Human leukocyte antigen serotype

==Distribution==

A32 is most common around the Persian Gulf and the Mediterranean Basin. It has a consistent presence in Europe. The A32 frequencies in the more isolated (genetically) peoples of Europe suggests that the A32 rise in the Mediterranean may only be partially attributable to recent migrations from the middle eastern region.

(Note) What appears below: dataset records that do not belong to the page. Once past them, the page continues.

(** Every session of a serving process keeps boot and handshake together. *)
Lemma serve_shaken net e sv sv' :
  map_Forall (λ _ th, shaken (th_session th)) (sv_sessions sv) → serve net e sv = Some sv' →
  map_Forall (λ _ th, shaken (th_session th)) (sv_sessions sv').
Proof.
  intros H. unfold serve. destruct (sv_terminated sv); [done|].
  destruct e as [e|socket|id now sends|id sends|id|].
  - destruct (sessions_gone e sv); [|done]. destruct (perform e (sv_process sv)); [|done].
    by intros [= <-].
  - destruct (pr_accepting _); [|done]. intros [= <-]. unfold accept. destruct (negb _); [done|].
    by apply map_Forall_insert_2.
  - destruct (sv_sessions sv !! id) as [th|] eqn:Et; [|done]. cbn [mbind option_bind].
    destruct (th_phase th); [|done..]. intros [= <-].
    destruct (session_turn _ _ _ _ _ _) as [p stats t|] eqn:E; [|done].
    apply map_Forall_insert_2; [|done]. apply (turn_process _ _ _ _ _ _ _ _ _ E). by apply (H id).
  - destruct (sv_sessions sv !! id) as [th|] eqn:Et; [|done]. cbn [mbind option_bind].
    destruct (th_phase th); [done| |done].
    destruct (slot_result slot (sv_process sv)); [|done]. cbn [mbind option_bind].
    destruct (finish_submit _ _ _ _ _ _ _) as [st t] eqn:E. intros [= <-].
    destruct (finish_submit_session _ _ _ _ _ _ _ _ _ _ E) as (_&Eb&Eh).
    apply map_Forall_insert_2; [|done]. unfold shaken. rewrite Eb, Eh. exact (H id th Et).
  - destruct (sv_sessions sv !! id) as [th|] eqn:Et; [|done]. cbn [mbind option_bind].
    destruct (th_phase th); [done|done|]. intros [= <-].
    assert (sv_sessions (detach_session net id (th_session th) sv) = delete id (sv_sessions sv)) as ->
      by (unfold detach_session; cbn; destruct (se_boot _); [destruct (negb _)|]; done).
    by apply map_Forall_delete.
  - intros [= <-]. unfold close_all_sessions. cbn. intros id th. rewrite lookup_fmap.
    destruct (sv_sessions sv !! id) as [th0|] eqn:E; [|done]. intros [= <-]. exact (H id th0 E).
Qed.

Lemma serve_all_shaken net c events sv :
  serve_all net events (constructed_server c) = Some sv →
  map_Forall (λ _ th, shaken (th_session th)) (sv_sessions sv).
Proof.
  revert sv. induction events as [|e events IH] using rev_ind; intros sv.
  - intros [= <-]. apply map_Forall_empty.
  - rewrite serve_all_app. destruct (serve_all net events _) as [sv0|]; [|done].
    cbn [serve_all mbind option_bind]. destruct (serve net e sv0) as [sv1|] eqn:E; [|done]. intros [= <-].
    by eapply serve_shaken; [apply IH|].
Qed.

(** C19: a peer acts under the incarnation it declared.  In a serving process, when
    a turn of a session changes the process at all, the session has completed the
    handshake, and the one thing that happened is the submission of a mutation
    whose authority names exactly the incarnation of the session, whatever the
    message of the peer named. *)
Theorem sessions_act_as_declared net c events sv id th now sends p' stats' th' :
  serve_all net events (constructed_server c) = Some sv → sv_sessions sv !! id = Some th →
  session_turn net now sends (sv_process sv) (sv_stats sv) th = Turn_Done p' stats' th' →
  p' ≠ sv_process sv →
  ∃ boot request, se_handshake (th_session th) = true ∧ se_boot (th_session th) = Some boot ∧
    au_boot (rq_authority request) = Some boot ∧ p' = fst (submit request (sv_process sv)).
Proof.
  intros Hs Ht. pose proof (serve_all_shaken _ _ _ _ Hs id th Ht) as Hsh. cbn in Hsh.
  destruct (session_turn_cases net now sends (sv_process sv) (sv_stats sv) th) as
    [(_&st&t&->&_)|(frame&st&socket&_&->)]; [by intros [= <- <- <-]|].
  destruct (handled now (sv_process sv) th frame) as [session action] eqn:E. intros Ha Hne.
  destruct (act_process _ _ _ _ _ _ _ _ _ Ha) as (_&_&[->|(request&answer&registers&->&->)]); [done|].
  unfold handled in E. destruct (dispatch_submit _ _ _ _ _ _ _ _ _ _ E) as (_&Hh&Hb).
  destruct (Hsh Hh) as [boot Eb]. exists boot, request. by split_and!; auto.
Qed.

(** ** What ends the process *)

(** A registration whose authority names no incarnation. *)
Definition bootless_registration (th : Thread) (frame : FrameOutcome) : Prop :=
  se_handshake (th_session th) = true ∧ hd_type (fo_header frame) = raw Msg_RegisterPublisher ∧
  ∃ m, snd (decode_register_publisher (fo_payload frame)) = Some m ∧ au_boot (rp_authority m) = None.

Lemma act_terminate net sends p stats th action :
  act net sends p stats th action = Turn_Terminate ↔ action = Act_Terminate.
Proof.
  split; [|by intros ->]. destruct action as [m g|rq a r| |]; cbn [act]; try done.
  - by destruct (send_frame _ _ _ _).
  - destruct (submit rq p) as [q [refusal|slot]]; [|done]. by destruct (finish_submit _ _ _ _ _ _ _).
Qed.

Lemma dispatch_terminate cluster now s type payload session :
  snd (dispatch cluster now s type payload session) = Act_Terminate ↔
  se_handshake session = true ∧ type = raw Msg_RegisterPublisher ∧
  ∃ m, snd (decode_register_publisher payload) = Some m ∧ au_boot (rp_authority m) = None.
Proof.
  unfold dispatch. destruct (N.eqb_spec type (raw Msg_Hello)) as [->|Hn].
  { split; [|by intros (_&?&_)].
    destruct (on_hello_cases cluster s payload session) as [[m ->]|(h&m&_&->)]; done. }
  destruct (se_handshake session); cbn [negb]; [|by split; [|intros [? _]]].
  destruct (decide (type = raw Msg_RegisterPublisher)) as [->|Hr].
  - rewrite of_raw_raw. cbn [snd]. unfold on_register.
    destruct (snd (decode_register_publisher payload)) as [m|]; [|by split; [|intros (_&_&?&?&_)]].
    destruct (au_boot (rp_authority m)) eqn:Eb; split; try done.
    + intros (_&_&m'&[= <-]&?). congruence.
    + intros _. split_and!; [done..|]. by exists m.
  - split; [|by intros (_&?&_)].
    unfold on_publish, on_heartbeat, on_snapshot_request, on_validate_request, on_revalidate.
    destruct (of_raw type) as [t|] eqn:Et; [|done].
    destruct t; cbn [snd]; try done.
    + by apply of_raw_Some in Et.
    + by destruct (snd (decode_publish_request payload)).
    + by destruct (snd (decode_revalidate_request payload)).
Qed.


(** ** A peer *)

(** The bytes of a list of messages, framed and numbered. *)
Definition frames (messages : list Payload) : bytes :=
  concat (imap (λ i m, encode_frame (payload_type m) (N.of_nat i + 1) (encode_payload m) 0
                         kMaxFramePayloadBytes) messages).

Definition hello_as (boot : RackAgentBootId) : Payload :=
  P_Hello (MkHello kProtocolVersion demo_cluster boot "rack_agent" "demo").

Definition registration (boot : option RackAgentBootId) : Payload :=
  P_RegisterPublisher
    (MkRegister demo_cluster
       (MkAuthority (MkCtr 1) (MkCtr 2) (MkCtr 1) (MkCtr 1) boot (Some owner) (Some rack_a)
          (Some (MkCtr 1)) (MkCtr 1))
       owner rack_a (MkCtr 1) RL_Ready no_composition "demo" t0).

(** The publication of a rack, whose reference names an incarnation. *)
Definition publication (boot : RackAgentBootId) : Payload :=
  P_PublishRequest (MkPublishRequest (add_rack rack_a boot 2)).

(** A started process with a declared cluster, and one session. *)
Definition boot_events (messages : list Payload) : list ServerEvent :=
  [Sv_Process (Ev_Launch demo_input); Sv_Process (Ev_Listen true); Sv_Process (Ev_Submit declare);
   Sv_Process Ev_Take; Sv_Process (Ev_Apply t0 t0); Sv_Accept [Ar_Bytes (frames messages)]].

(** A turn that submits, the commit of the mutation, and the answer. *)
Definition submitted_turn : list ServerEvent :=
  [Sv_Turn 1 t0 true; Sv_Process Ev_Take; Sv_Process (Ev_Apply t0 t0); Sv_Answer 1 true].

Definition reaches (events : list ServerEvent) : Server :=
  default (constructed_server Scenario.start)
    (serve_all default_net events (constructed_server Scenario.start)).

Definition peer_events : list ServerEvent :=
  boot_events [hello_as boot_a; registration (Some boot_a); publication boot_a] ++
  [Sv_Turn 1 t0 true] ++ submitted_turn ++ submitted_turn.

(** The record of the rack the peer published. *)
Definition published (sv : Server) : option RackRecord :=
  cs_racks (co_canonical (pr_coordinator (sv_process sv))) !! rack_a.


(** A peer whose first message is a registration. *)
Definition rude_thread : Thread :=
  MkThread new_session [Ar_Bytes (frames [registration (Some boot_a)])] [] Ph_Reading.

Lemma handshake_required_witness :
  ∃ stats' th',
    session_turn default_net t0 true demo_process no_net_stats rude_thread =
      Turn_Done demo_process stats' th' ∧
  (th_phase th' = Ph_Leaving ∧ se_handshake (th_session th') = false ∨
   ∃ frame hello, frame_of default_net rude_thread = Some frame ∧
     hd_type (fo_header frame) = raw Msg_Hello ∧
     hello_accepted (cf_cluster (co_config (pr_coordinator demo_process))) (fo_payload frame) hello ∧
     se_boot (th_session th') = Some (he_boot hello) ∧ se_handshake (th_session th') = true).
Proof. apply (handshake_required default_net t0 true demo_process no_net_stats rude_thread). done. Defined.

(** The peer about to publish. *)
Definition publishing_events : list ServerEvent :=
  boot_events [hello_as boot_a; publication boot_b] ++ [Sv_Turn 1 t0 true].
Definition publishing : Server := reaches publishing_events.
Definition publishing_thread : Thread :=
  default (MkThread new_session [] [] Ph_Reading) (sv_sessions publishing !! 1%N).
Definition publishing_turn : Turn :=
  session_turn default_net t0 true (sv_process publishing) (sv_stats publishing) publishing_thread.
Definition turned (turn : Turn) : Process * NetStats * Thread :=
  match turn with
  | Turn_Done p stats th => (p, stats, th)
  | Turn_Terminate => (sv_process publishing, no_net_stats, publishing_thread)
  end.

Lemma sessions_act_as_declared_witness :
  ∃ boot request, se_handshake (th_session publishing_thread) = true ∧
    se_boot (th_session publishing_thread) = Some boot ∧
    au_boot (rq_authority request) = Some boot ∧
    (turned publishing_turn).1.1 = fst (submit request (sv_process publishing)).
Proof.
  apply (sessions_act_as_declared default_net Scenario.start publishing_events publishing 1
    publishing_thread t0 true _ (turned publishing_turn).1.2 (turned publishing_turn).2).
  - by vm_compute.
  - by vm_compute.
  - by vm_compute.
  - intros E. apply (f_equal pr_next_slot) in E. vm_compute in E. discriminate.
Defined.

(** ** Where sessions fall short of what is documented *)

(** Fencing on disconnect follows the incarnation of the session only: the
    incarnation a rack reference names is taken as it is, so that a rack
    published under another one stays authoritative when the peer is gone. *)
Definition foreign_events : list ServerEvent :=
  boot_events [hello_as boot_a; registration (Some boot_a); publication boot_b] ++
  [Sv_Turn 1 t0 true] ++ submitted_turn ++ submitted_turn ++ [Sv_Turn 1 t0 true; Sv_Detach 1].

Theorem foreign_publication_outlives_session :
  let sv := reaches foreign_events in
  serve_all default_net foreign_events (constructed_server Scenario.start) = Some sv ∧
  sv_sessions sv = ∅ ∧ items (sv_process sv) = [] ∧
  (rr_boot ∘ rk_reference) <$> published sv = Some boot_b ∧
  rk_authoritative_current <$> published sv = Some true.
Proof. by vm_compute. Qed.
(** HELLO and its acknowledgement. *)
Definition handshake : Exchange unit := λ a,
  let c := ag_config a in
  let payload := encode_hello (MkHello kProtocolVersion (ac_cluster c) (ag_boot a) "rack_agent"
                                 version_banner) in
  (encoded payload "hello payload";;
   send_frame Msg_Hello payload;;
   reply ← read_reply Msg_HelloAck;
   ack ← decoded_as "hello ack" (decode_hello_ack reply);
   if negb (ha_accepted ack) then fail_with Wire_Rejected (ha_reason ack) (ha_detail ack) else
   if negb (ha_protocol_version ack =? kProtocolVersion)%N then
     fail_with Wire_UnsupportedVersion Rej_Malformed
       ("coordinator reported protocol version " +:+ to_decimal (ha_protocol_version ack)) else
   if decide (ha_cluster ack ≠ ac_cluster c) then
     fail_with Wire_Rejected Rej_WrongCluster
       ("coordinator accepted a different cluster: " +:+ id_value (ha_cluster ack)) else
   λ a, (Some (),
     on_status (λ st, observe_generation (ha_topology_generation ack)
         (observe_epochs (ha_coordinator_epoch ack) (ha_cluster_epoch ack) (ha_topology_epoch ack) st)
         <| ru_state := Agent_Registering |>)
       (a <| ag_lifecycle := ha_lifecycle ack |>))) a.

(** REGISTER_PUBLISHER and its acknowledgement. *)
Definition register (now : Timestamp) : Exchange unit := λ a,
  let '(used, a) := use_publication a in
  let c := ag_config a in
  let payload := encode_register_publisher
    (MkRegister (ac_cluster c) (make_authority used a) (ac_publisher c) (ac_rack c) (ag_generation a)
       (ac_rack_lifecycle c) (ac_composition c) (ac_origin_label c) now) in
  (encoded payload "registration payload";;
   send_frame Msg_RegisterPublisher payload;;
   reply ← read_reply Msg_RegisterAck;
   ack ← decoded_as "registration ack" (decode_register_ack reply);
   if negb (ra_accepted ack) then fail_with Wire_Rejected (ra_reason ack) (ra_detail ack) else
   λ a, (Some (),
     clear_rejection
       (on_status (λ st, observe_generation (ra_topology_generation ack)
           (observe_epochs (ra_coordinator_epoch ack) (ra_cluster_epoch ack) (ra_topology_epoch ack) st)
           <| ru_registered := true |> <| ru_connected := true |> <| ru_state := Agent_Ready |>
           <| ru_transport := Wire_Ok |>)
         (a <| ag_registered := true |>)))) a.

There is a node in southern Europe around the Ionian Sea in which specific, European, A32-haplotypes are elevated.

==Haplotypes==

HLA A32 haplotype frequencies
| | | freq |
| ref. | Population | (%) |
A32-B7 ^{(A*3201:B*0702)}
| | Albanian | 2.2 |
| | Cuban | 1.9 |
| | Natal Zulu (S. Africa) | 1.0 |
| | Cretan | 0.7 |
| | Cretan | 0.2 |
A32-B8 ^{(A*3201:B*0801)}
| | N. Portugal | 2.2 |
| | Oman | 1.8 |
A32-B14 ^{(A*3201:B*14)}
| | !kung | 1.9 |
| | Tunis | 1.8 |
| | Natal Zulu (S. Africa) | 1.0 |
| | Portugal | 1.1 |
| | Irish | 0.7 |
| | Italian | 0.6 |
A32-B27 ^{(A*3201:B27)}
| | Gypsy(Spanish) | 6.0 |
| | E Black Sea (Turkey) | 2.3 |
| | German | 0.3 |
A32-B35 ^{(A*3201:C*0401:B*3501)}
| | Greek | 3.5 |
| | UA Emirates | 2.8 |
| | Sardinian | 2.6 |
| | Brahui (Pakistan) | 2.5 |
| | Tunisia | 1.8 |
| | Armenian | 1.7 |
| | Italian | 1.5 |
| | Oman | 1.3 |
| | Portugal | 1.1 |
| | German | 0.3 |
A32-B61(40) ^{(A*3201:B*40)}
| | Tunis | 1.2 |
| | Greek | 1.2 |
| | French | 0.6 |
| | German | 0.4 |
A32-B44 ^{(A*3201:B*4402)}
| | Austrian | 2.4 |
| | Belgium | 2.0 |
| | Albanian | 1.8 |
| | S. Portugal | 1.0 |
| | Irish | 0.7 |
| | German | 0.6 |
| | Dutch | 0.6 |
| | Senegal | 0.5 |
| | Italian | 0.4 |
A32-B51 ^{(A*3201:C*1201:B*5101)}
| | Bulgarian | 1.8 |
| | German | 0.3 |
^{(A*3201:C*1502:B*5101)}
| | Oman | 5.0 |
| | Baloch (Pakistan) | 3.2 |
| | Kalash | 2.9 |
| | UA Emirates | 1.9 |
| | Baloch (Iran) | 1.1 |
^{(A*3201:C*1401:B*5101)}
| | Parsis (Karachi) | 4.9 |
| | Kalash | 2.9 |

A common A32 haplotype A*3201-B*5101 can be found in Oman, United Arab Emirates, SE Iran, Bulgaria, and Portugal. A second, A*3201-B*3501 can be in the Omani, UAE, and Portugal.